The mayor announced yesterday that the city has built a new hospital. It was designed by a famous architect and cost fifty million dollars. Officials say it will open in September. Many residents have waited years for better health care.

World English

The mayor announced yesterday that the city builded new hospital. It beed designed by famous architect and costed fifty million dollars. Officials say that it will open on September. Many residents wait gooder health care for years.

Annotations

  1. …the city builded new hospital.[M1] build → builded · [G1] present perfect finished action → simple past (the hospital is already complete; the tense is licensed by the content clause’s own finished-ness, not by yesterday, which is the matrix clause’s time word for announced) · [G2] drop indefinite article (a new hospitalnew hospital) · [G14] content clause: complementizer that kept after announced. announced is already regular ([M1], no change).
  2. It beed designed by famous architect and costed fifty million dollars.[G9] passive be + -ed (beed designed) · [M2] was → beed · [G2] drop a · [M1] cost → costed (no more zero-past).
  3. Officials say that it will open on September.[M4] official → officials · [G14] content clause: complementizer that kept after say — always kept, never dropped, so Officials say that it will open (not officials say it will open) · [G7] future will kept · [G3] time preposition defaults to on (in Septemberon September).
  4. Many residents wait gooder health care for years.[M4] residents (already standard English here — many residents needed no [G5] transformation; [G5] fires only where an uncountable noun is forced to count, which does not happen in this sentence) · [G1] present perfect still ongoingpresent tense (they are still waiting) · [G3] drop verb-selected for (wait for Xwait X) · [M5] better → gooder · [S5] duration keeps for (for years). ✅ Resolved (G3 for test): wait X (dropped object-for) and for years (kept duration-for) both follow the rule — keep for only before a length of time, drop it otherwise. Legibility note. This sentence stacks three reforms at once — transitive wait (dropped object-for), the present-for-still-true mapping, and the kept duration for — and the result is the corpus’s hardest sentence to parse: an English reader’s first pass reads wait as intransitive and stumbles on the bare NP gooder health care before recovering. Recorded here as a real legibility cost of combining reforms, not smoothed over.

Passage 2 — Dialogue

Standard English

“Have you seen my keys?” asked Tom. “No, I haven’t. Did you look under the sofa?” said Mary. “I already looked there. I can’t find them anywhere.” “Maybe they are in your coat. You should check the pockets.”

World English

”?You seed mes keys?” Tom asked. “No. ?You looked under the sofa?” Mary sayed. “I already looked there. I can not find them anywhere.” “Maybe they be in yous coat. You should check the pockets.”

Annotations

  1. ?You seed mes keys?

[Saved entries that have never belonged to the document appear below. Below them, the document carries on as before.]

(* ===== verification/Insights.v ===== *)
(** The insight script [src/insight_analysis.py]: [setup_korean_font]
    (lines 7-17) and [analyze_and_visualize_insights] (lines 19-99) with
    its entry point (lines 101-104).

    The script's state is an [iworld]: the directories, the existing
    files, the figures saved by [plt.savefig] (path and the data the
    figure draws) and the printed lines.  Its computations run in the
    state-and-error monad [IM], given to stdpp's [MRet]/[MBind] classes so
    that the source's statement sequences read as [x ← c; k] and [c ;; k].
    [pd.read_csv] is a section variable, as in the merge script.

    A figure is recorded by its data, not its pixels: the two bar series
    of section 1, the three region sizes [venn2] computes from the two
    artist sets of section 2 (sets are stdpp's [gset]), and the lines of
    section 3 from [TopItems].  Titles, fonts, colours and layout calls
    draw nothing the theorems look at and are not modelled. *)

From Stdlib Require Import ZArith QArith.
From S2P Require Import Prelude Frame TopItems.
From stdpp Require Import base list countable gmap sets strings.
Import Frame TopItems.
Open Scope merge_scope.

Module Insights.

(** ** Sets of cells *)

Definition cell_enc (c : cell) : option (Z + string) :=
  match c with CNull => None | CInt z => Some (inl z) | CStr s => Some (inr s) end.

Definition cell_dec (o : option (Z + string)) : cell :=
  match o with None => CNull | Some (inl z) => CInt z | Some (inr s) => CStr s end.

#[export] Instance cell_countable : Countable cell.
Proof. apply (inj_countable' cell_enc cell_dec). intros []; reflexivity. Defined.

(** [set(df[col])]: the distinct cells of a column ([NaN] of a text
    column is pandas' single [nan] object, one element). *)
Definition py_set (col : list cell) : gset cell := list_to_set col.

(** [venn2([A, B])] draws the sizes of [A - B], [B - A] and [A & B]. *)
Definition venn2_subsets (a b : gset cell) : nat * nat * nat :=
  (size (a ∖ b), size (b ∖ a), size (a ∩ b)).

(** ** Figures and the world *)

Inductive figure : Type :=
| BarFigure (maxima minima : list (cell * option Q))
| VennFigure (sizes : nat * nat * nat)
| LineFigure (lines : list line).

Record iworld := mkIWorld {
  i_dirs : list string;
  i_files : list string;
  i_saved : list (string * figure);
  i_log : list string
}.

Definition IM (A : Type) : Type := iworld -> result py_error A * iworld.

#[export] Instance im_ret : MRet IM := fun A a w => (Ok a, w).
#[export] Instance im_bind : MBind IM := fun A B k c w =>
  match c w with
  | (Ok a, w') => k a w'
  | (Err e, w') => (Err e, w')
  end.

Definition lift {A} (r : result py_error A) : IM A := fun w => (r, w).

Section Script.

Variable read_csv : string -> option frame.
Variable can_write : string -> bool.

(** [os.path.exists(p)]: a directory, a file or a saved figure. *)
Definition exists_in (w : iworld) (p : string) : bool :=
  mem p (i_dirs w) || mem p (i_files w) || mem p (map fst (i_saved w)).

Definition path_exists (p : string) : IM bool := fun w => (Ok (exists_in w p), w).

(** [os.makedirs(p)] without [exist_ok]. *)
Definition makedirs_new (p : string) : IM unit :=
  fun w =>
    if exists_in w p then (Err (FileExistsError p), w)
    else if can_write p then (Ok tt, mkIWorld (i_dirs w ++ [p]) (i_files w) (i_saved w) (i_log w))
    else (Err (OSError p), w).

Definition py_print (line : string) : IM unit :=
  fun w => (Ok tt, mkIWorld (i_dirs w) (i_files w) (i_saved w) (i_log w ++ [line])).

(** [pd.read_csv(p)] of an existing file. *)
Definition read (p : string) : IM frame :=
  lift (match read_csv p with Some df => Ok df | None => Err (ParserError p) end).

(** [plt.savefig(p)]: the directory of [p] must exist. *)
Definition savefig (p : string) (fig : figure) : IM unit :=
  fun w =>
    if mem (py_dirname p) (i_dirs w) && can_write p
    then (Ok tt, mkIWorld (i_dirs w) (i_files w) (i_saved w ++ [(p, fig)]) (i_log w))
    else (Err (OSError p), w).

(** ** Lines 7-17 *)

Definition font_path : string := "/usr/share/fonts/opentype/noto/NotoSansCJK-Regular.ttc".

Definition setup_korean_font : IM unit :=
  ok ← path_exists font_path;
  if (ok : bool) then py_print ("한글 폰트 설정 완료: " ++ font_path)
  else py_print "폰트를 찾을 수 없습니다. Actions 설정을 확인하세요.".

(** ** Section 1, lines 28-50 *)

(** [bar]'s [left = x - width / 2] on an object array of numbers and
    strings. *)
Definition bar_numeric_err : py_error :=
  TypeError "the dtypes of parameters x (object) and width (float64) are incompatible".

(** [plt.bar(df['Country'], df['streams'] / 1e6)] on an axis whose units
    the earlier call set: the arguments first, then the conversion of the
    x data ([axis_convert]). *)
Definition bars (ax : xunits) (df : frame) : result py_error (xunits * list (cell * option Q)) :=
  let* xs := column df "Country" in
  let* hs := column df "streams" in
  let* ys := map_result millions hs in
  let* ax' := axis_convert bar_numeric_err ax xs in
  Ok (ax', combine xs ys).

Definition saved_message (p : string) : string := "시각화 결과 저장: " ++ p.

(** The common tail of a section that drew a figure: lines 44-48. *)
Definition save_figure (output_folder name : string) (fig : figure) : IM (option string) :=
  let result_path := py_path_join output_folder name in
  savefig result_path fig ;;
  py_print (saved_message result_path) ;;
  mret (Some result_path).

Definition stream_trends (input_folder output_folder : string) : IM (option string) :=
  let max_stream_path := py_path_join input_folder "max_stream_month.csv" in
  let min_stream_path := py_path_join input_folder "min_stream_month.csv" in
  e1 ← path_exists max_stream_path;
  e2 ← path_exists min_stream_path;
  if e1 && e2 then
    max_df ← read max_stream_path;
    min_df ← read min_stream_path;
    maxima ← lift (bars NoUnits max_df);
    minima ← lift (bars (fst maxima) min_df);
    save_figure output_folder "country_stream_trends_improved.png" (BarFigure (snd maxima) (snd minima))
  else
    py_print (max_stream_path ++ " 또는 " ++ min_stream_path ++ " 파일이 존재하지 않습니다.") ;;
    mret None.

(** ** Section 2, lines 53-71 *)

Definition artist_overlap (input_folder output_folder : string) : IM (option string) :=
  let top_artists_path := py_path_join input_folder "top_artists_by_country.csv" in
  let global_artists_path := py_path_join input_folder "global_top_artists.csv" in
  e1 ← path_exists top_artists_path;
  e2 ← path_exists global_artists_path;
  if e1 && e2 then
    local_df ← read top_artists_path;
    global_df ← read global_artists_path;
    local_col ← lift (column local_df "artist_names");
    global_col ← lift (column global_df "artist_names");
    save_figure output_folder "artist_overlap_improved.png"
      (VennFigure (venn2_subsets (py_set local_col) (py_set global_col)))
  else
    py_print (top_artists_path ++ " 또는 " ++ global_artists_path ++ " 파일이 존재하지 않습니다.") ;;
    mret None.

(** ** Section 3, lines 74-96 *)

Definition global_trends (input_folder output_folder : string) : IM (option string) :=
  let combined_data_path := py_path_join input_folder "monthly_common_tracks_and_artists.csv" in
  e ← path_exists combined_data_path;
  if (e : bool) then
    combined_df ← read combined_data_path;
    lines ← lift (trend_lines combined_df);
    save_figure output_folder "global_trends_improved.png" (LineFigure lines)
  else
    py_print (combined_data_path ++ " 파일이 존재하지 않습니다.") ;;
    mret None.

(** ** The run, lines 19-25 and 98-104 *)

Definition option_to_list {A} (o : option A) : list A := match o with Some x => [x] | None => [] end.

(** Line 99: [print("생성된 파일들:", generated_files)]. *)
Definition generated_message (generated_files : list string) : string :=
  "생성된 파일들: " ++ py_repr_list generated_files.

Definition analyze_and_visualize_insights (input_folder output_folder : string) : IM unit :=
  e ← path_exists output_folder;
  (if (e : bool) then mret tt
   else makedirs_new output_folder ;; py_print ("결과 폴더 생성 완료: " ++ output_folder)) ;;
  py_print ("데이터 분석 및 시각화 결과는 " ++ output_folder ++ "에 저장됩니다.") ;;
  g1 ← stream_trends input_folder output_folder;
  g2 ← artist_overlap input_folder output_folder;
  g3 ← global_trends input_folder output_folder;
  py_print (generated_message (option_to_list g1 ++ option_to_list g2 ++ option_to_list g3)).

Definition main : IM unit :=
  setup_korean_font ;;
  analyze_and_visualize_insights "./final_data" "./insights".

End Script.

(** ** Monad lemmas *)

Lemma im_bind_ok {A B} (c : IM A) (k : A -> IM B) w a w1 :
  c w = (Ok a, w1) -> (c ≫= k) w = k a w1.
Proof. intros H. unfold mbind, im_bind. rewrite H. reflexivity. Qed.

Lemma im_bind_err {A B} (c : IM A) (k : A -> IM B) w e w1 :
  c w = (Err e, w1) -> (c ≫= k) w = (Err e, w1).
Proof. intros H. unfold mbind, im_bind. rewrite H. reflexivity. Qed.

Lemma im_bind_ext {A B} (c : IM A) (k1 k2 : A -> IM B) w :
  (forall a w', k1 a w' = k2 a w') -> (c ≫= k1) w = (c ≫= k2) w.
Proof. intros H. unfold mbind, im_bind. destruct (c w) as [[a|e] w1]; [apply H | reflexivity]. Qed.

(** ** Which figures a computation saves *)

(** [c] leaves the saved figures alone. *)
Definition keeps {A} (c : IM A) : Prop := forall w, i_saved (snd (c w)) = i_saved w.

(** [c] saves one figure at [p] when it returns [Some p], none otherwise. *)
Definition saves_at (p : string) (c : IM (option string)) : Prop :=
  forall w, match fst (c w) with
            | Ok (Some q) => q = p /\ exists fig, i_saved (snd (c w)) = i_saved w ++ [(p, fig)]
            | _ => i_saved (snd (c w)) = i_saved w
            end.

Section Saves.

Variable read_csv : string -> option frame.
Variable can_write : string -> bool.

Lemma keeps_ret {A} (a : A) : keeps (mret a : IM A).
Proof. intros w. reflexivity. Qed.

Lemma keeps_lift {A} (r : result py_error A) : keeps (lift r).
Proof. intros w. reflexivity. Qed.

Lemma keeps_path_exists p : keeps (path_exists p).
Proof. intros w. reflexivity. Qed.

Lemma keeps_print m : keeps (py_print m).
Proof. intros w. reflexivity. Qed.

Lemma keeps_read p : keeps (read read_csv p).
Proof. apply keeps_lift. Qed.

Lemma keeps_makedirs p : keeps (makedirs_new can_write p).
Proof. intros w. unfold makedirs_new. repeat case_match; reflexivity. Qed.

Lemma keeps_bind {A B} (c : IM A) (k : A -> IM B) : keeps c -> (forall a, keeps (k a)) -> keeps (c ≫= k).
Proof.
  intros Hc Hk w. unfold mbind, im_bind. specialize (Hc w).
  destruct (c w) as [[a|e] w1]; simpl in *; [rewrite Hk; exact Hc | exact Hc].
Qed.

Lemma saves_at_bind {A} p (c : IM A) (k : A -> IM (option string)) :
  keeps c -> (forall a, saves_at p (k a)) -> saves_at p (c ≫= k).
Proof.
  intros Hc Hk w. unfold mbind, im_bind. specialize (Hc w).
  destruct (c w) as [[a|e] w1]; simpl in *; [|exact Hc].
  specialize (Hk a w1). destruct (fst (k a w1)) as [[q|]|e]; [|rewrite Hk; exact Hc|rewrite Hk; exact Hc].
  destruct Hk as [-> [fig Hf]]. split; [reflexivity|]. exists fig. rewrite Hf, Hc. reflexivity.
Qed.

Lemma saves_at_skip p m : saves_at p (py_print m ;; mret None).
Proof. intros w. reflexivity. Qed.

Lemma save_figure_saves out name fig :
  saves_at (py_path_join out name) (save_figure can_write out name fig).
Proof.
  intros w. unfold save_figure, savefig, mbind, im_bind.
  destruct (mem _ (i_dirs w) && can_write _); simpl; [|reflexivity].
  split; [reflexivity|]. by exists fig.
Qed.

Create HintDb insights.

#[local] Hint Resolve keeps_ret keeps_lift keeps_path_exists keeps_print keeps_read keeps_makedirs
  saves_at_skip save_figure_saves : insights.

Ltac saves_tac :=
  repeat first [ solve [eauto with insights]
               | apply saves_at_bind; [eauto with insights|intros ?]
               | match goal with |- saves_at _ (if ?b then _ else _) => destruct b end ].

Lemma stream_trends_saves inp out :
  saves_at (py_path_join out "country_stream_trends_improved.png") (stream_trends read_csv can_write inp out).
Proof. unfold stream_trends. cbv zeta. saves_tac. Qed.

Lemma artist_overlap_saves inp out :
  saves_at (py_path_join out "artist_overlap_improved.png") (artist_overlap read_csv can_write inp out).
Proof. unfold artist_overlap. cbv zeta. saves_tac. Qed.

Lemma global_trends_saves inp out :
  saves_at (py_path_join out "global_trends_improved.png") (global_trends read_csv can_write inp out).
Proof. unfold global_trends. cbv zeta. saves_tac. Qed.

End Saves.

(** ** The run reports exactly the figures it saved *)

Definition figure_paths (out : string) : list string :=
  [py_path_join out "country_stream_trends_improved.png";
   py_path_join out "artist_overlap_improved.png";
   py_path_join out "global_trends_improved.png"].

(** A continuation that, given the files generated so far, saves figures
    among [ps] in order and on return prints the full list. *)
Definition reports (ps : list string) (K : list string -> IM unit) : Prop :=
  forall gen w, exists new,
    i_saved (snd (K gen w)) = i_saved w ++ new /\ map fst new `sublist_of` ps /\
    (fst (K gen w) = Ok tt -> last (i_log (snd (K gen w))) = Some (generated_message (gen ++ map fst new))).

Lemma reports_print : reports [] (fun gen => py_print (generated_message gen)).
Proof.
  intros gen w. exists []. rewrite app_nil_r. split; [reflexivity|]. split; [constructor|].
  intros _. simpl. rewrite last_snoc, app_nil_r. reflexivity.
Qed.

Tom asked.[G6] yes/no question marked by the leading ? (rising intonation in speech; no do, no inversion) · [G1] present perfect → simple past · [M1] see → seed · [G4] my → mes · [M4] keys · [S1] undo the asked Tom inversion → Tom asked.
  2. No. ?You looked under the sofa? Mary sayed.[G6] short answer is invariant No. (no I haven’t echo) · [G6] leading ? + rising intonation, no do-support · [M1] look → looked, say → sayed · [G3] keep under (real spatial relation) · [S1] undo inversion.
  3. I already looked there. I can not find them anywhere.[S5] already carries the perfect’s relevance · [M1] looked · [G6]/[G7] modal negation can not (not after the modal, before the verb) · [G4] them (object form).
  4. Maybe they be in yous coat. You should check the pockets.[G7] sentence adverb maybe, modal should · [M2] are → be · [G3] keep in (containment, a real relation) · [G4] your → yous · [M4] pockets.

Passage 3 — Instructions

Standard English

To make tea, first boil the water. Put a tea bag in a cup and pour the hot water over it. Wait for three minutes, then remove the bag. Add milk or sugar if you like. Do not drink it while it is too hot.

World English

To make tea, first boil the water. Put tea bag in cup and pour the hot water over it. Wait for three minutes, then remove the bag. Add milk or sugar if you like. Not drink it while it be too hot.

Annotations

  1. To make tea, first boil the water. — unchanged; [G2] the water stays (definite, the specific water you are boiling). [G13] to make is the plain to + base infinitive.
  2. Put tea bag in cup and pour the hot water over it.[G2] drop a twice (tea bag, cup) · [G3] keep in and over (real spatial relations) · the hot water stays definite.
  3. Wait for three minutes, then remove the bag.[S5] keep for (it marks a duration, so it is not the droppable verb-selected for) · the bag definite. ✅ Resolved (G3 for test): for is kept because three minutes is a span, not the thing awaited.
  4. Add milk or sugar if you like.[G2] no article on milk / sugar (indefinite) · [G8] if + natural present tense · [G15] if as the condition subordinator.
  5. Not drink it while it be too hot.[G6] negative imperative Not drink (no do-support) · [M2] is → be · [G15] while (time — during), trailing clause, no comma.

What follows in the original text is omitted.